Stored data
#####
(** X5: for signal numbers up to 31, the mask depends only on which nonzero
    numbers occur: order, repetitions and zeros make no difference. *)
Theorem sigign_same_signals_same_mask (_NSIG : Z) (l1 l2 : list Z) :
  Forall (fun n => 0 <= n <= 31 /\ n <= _NSIG) l1 ->
  Forall (fun n => 0 <= n <= 31 /\ n <= _NSIG) l2 ->
  (forall n, 0 < n -> (In n l1 <-> In n l2)) ->
  sigign_converter _NSIG (Some (PySeq (map PyLong l1)))
  = sigign_converter _NSIG (Some (PySeq (map PyLong l2))).
Proof.
  intros H1 H2 Hsame.
  destruct (sigign_converter_low _NSIG l1 H1) as (m1 & -> & Hb1).
  destruct (sigign_converter_low _NSIG l2 H2) as (m2 & -> & Hb2).
  f_equal. apply N.bits_inj. intros i. rewrite Hb1, Hb2.
  apply Bool.eq_iff_eq_true. rewrite !existsb_exists.
  split; intros (n & Hin & Hn); exists n; (split; [ | exact Hn ]);
    apply andb_true_iff in Hn; destruct Hn as [Hpos _];
    apply Z.ltb_lt in Hpos; now apply (Hsame n Hpos).
Qed.

(** [sigign=[2, 1, 2, 0]] and [sigign=[1, 2]]. *)
Lemma sigign_same_signals_same_mask_witness :
  sigign_converter linux_NSIG (Some (PySeq (map PyLong [2; 1; 2; 0])))
  = sigign_converter linux_NSIG (Some (PySeq (map PyLong [1; 2]))).
Proof.
  apply (sigign_same_signals_same_mask linux_NSIG [2; 1; 2; 0] [1; 2]).
  - repeat constructor; unfold linux_NSIG; lia.
  - repeat constructor; unfold linux_NSIG; lia.
  - intros n Hn. simpl. split; intros H; lia.
Defined.

(** X6: an iterator is read like a list: it may end with [StopIteration] or
    without any exception; an exception of another class that it raises
    after elements that are all valid is the result. *)
Theorem sigign_iterator_end (_NSIG : Z) (elems : list PyObject) (l : list Z)
    (exc : PyExc) :
  sigign_converter _NSIG (Some (PyGen elems (Some PyExc_StopIteration)))
  = sigign_converter _NSIG (Some (PyGen elems None))
  /\ (elems <> [] ->
      sigign_converter _NSIG (Some (PyGen elems None))
      = sigign_converter _NSIG (Some (PySeq elems)))
  /\ (Forall (fun n => 0 <= n <= _NSIG /\ n < 2 ^ 31) l ->
      exc <> PyExc_StopIteration ->
      sigign_converter _NSIG (Some (PyGen (map PyLong l) (Some exc)))
      = Fail (Some exc)).
Proof.
  split; [ | split ].
  - cbn. apply sigign_converter_loop_stop.
  - intros Hne. destruct elems as [| x rest]; [ contradiction | reflexivity ].
  - intros Hl Hexc. cbn. now apply sigign_converter_loop_raises.
Qed.

(** A generator that yields 1 and 2 and then raises [ValueError]. *)
Lemma sigign_iterator_end_witness :
  sigign_converter linux_NSIG
    (Some (PyGen (map PyLong [1; 2]) (Some PyExc_ValueError)))
  = Fail (Some PyExc_ValueError).
Proof.
  apply (proj2 (proj2 (sigign_iterator_end linux_NSIG [] [1; 2]
                         PyExc_ValueError))).
  - repeat constructor; unfold linux_NSIG; lia.
  - discriminate.
Defined.

(** X7: [setpdeathsignal] makes at most one call, [prctl] with a value in
    [0, _NSIG] (0 when the argument is missing or [None]); an argument the
    converter refuses makes the call raise before [prctl] is called: the
    exception is the converter's, or [SystemError] when the converter has set
    none, as it does for -1; the result is [None] when [prctl] succeeds and
    [OSError] from its [errno] when it fails. *)
Theorem setpdeathsignal_validates (_NSIG : Z) (signal : option PyObject)
    (prctl_set : Z -> option Z) :
  0 <= _NSIG < 2 ^ 31 ->
  ((exists e,
       signal_0_convert _NSIG signal = Fail e
       /\ setpdeathsignal_impl _NSIG signal prctl_set
          = (PdPropagate (converter_failed e), []))
   \/ (exists s,
          0 <= s <= _NSIG
          /\ signal_0_convert _NSIG signal = Ok s
          /\ (signal = None \/ signal = Some Py_None -> s = 0)
          /\ setpdeathsignal_impl _NSIG signal prctl_set
             = (match prctl_set s with
                | None => PdReturn Py_None
                | Some e => PdFromErrno PyExc_OSError e
                end, [sys_prctl_set_pdeathsig s])))
  /\ setpdeathsignal_impl _NSIG (Some (PyLong (-1))) prctl_set
     = (PdPropagate PyExc_SystemError, [])
  /\ (forall n, n < -1 \/ _NSIG < n ->
       setpdeathsignal_impl _NSIG (Some (PyLong n)) prctl_set
       = (PdPropagate PyExc_OverflowError, [])).
Proof.
  intros Hsig. split; [ | split ].
  - unfold setpdeathsignal_impl.
    destruct (signal_0_convert _NSIG signal) as [s | e] eqn:Hconv.
    + right. exists s.
      assert (Hs : 0 <= s <= _NSIG
                   /\ (signal = None \/ signal = Some Py_None -> s = 0)).
      { unfold signal_0_convert, signal_x_convert in Hconv.
        destruct signal as [[] |];
          try (injection Hconv as <-; split; [ lia | reflexivity ]);
          (split;
           [ eapply pylong_to_signum_in_range; [ | exact Hconv ]; lia
           | intros [H | H]; discriminate H ]). }
      destruct Hs as [Hrange Hdefault].
      repeat split; try assumption; try lia.
      now destruct (prctl_set s).
    + left. exists e. split; reflexivity.
  - reflexivity.
  - intros n Hn. unfold setpdeathsignal_impl, signal_0_convert, signal_x_convert.
    rewrite (pylong_to_signum_refused _NSIG n) by lia.
    destruct (Z.eqb_spec n (-1)); [ lia | reflexivity ].
Qed.

(** [setpdeathsignal(15)], [setpdeathsignal(-1)] and
    [setpdeathsignal(100)]. *)
Lemma setpdeathsignal_validates_witness :
  ((exists e,
       signal_0_convert linux_NSIG (Some (PyLong SIGTERM)) = Fail e
       /\ setpdeathsignal_impl linux_NSIG (Some (PyLong SIGTERM))
            (fun _ => None)
          = (PdPropagate (converter_failed e), []))
   \/ (exists s,
          0 <= s <= linux_NSIG
          /\ signal_0_convert linux_NSIG (Some (PyLong SIGTERM)) = Ok s
          /\ (Some (PyLong SIGTERM) = None
              \/ Some (PyLong SIGTERM) = Some Py_None -> s = 0)
          /\ setpdeathsignal_impl linux_NSIG (Some (PyLong SIGTERM))
               (fun _ => None)
             = (PdReturn Py_None, [sys_prctl_set_pdeathsig s])))
  /\ setpdeathsignal_impl linux_NSIG (Some (PyLong (-1))) (fun _ => None)
     = (PdPropagate PyExc_SystemError, [])
  /\ setpdeathsignal_impl linux_NSIG (Some (PyLong 100)) (fun _ => None)
     = (PdPropagate PyExc_OverflowError, []).
Proof.
  assert (Hsig : 0 <= linux_NSIG < 2 ^ 31) by (unfold linux_NSIG; lia).
  destruct (setpdeathsignal_validates linux_NSIG (Some (PyLong SIGTERM))
              (fun _ => None) Hsig) as (H1 & H2 & H3).
  split; [ exact H1 | split; [ exact H2 | ] ].
  apply H3. unfold linux_NSIG. lia.
Defined.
#####
WHAT TO PRODUCE —
Retype the records above, but only those lines that fall between the line containing "converter refuses makes" and the line containing "[OSError] from its", with both of those lines included, exactly as written.

EXERCISE SOLUTION —
    converter refuses makes the call raise before [prctl] is called: the
    exception is the converter's, or [SystemError] when the converter has set
    none, as it does for -1; the result is [None] when [prctl] succeeds and
    [OSError] from its [errno] when it fails. *)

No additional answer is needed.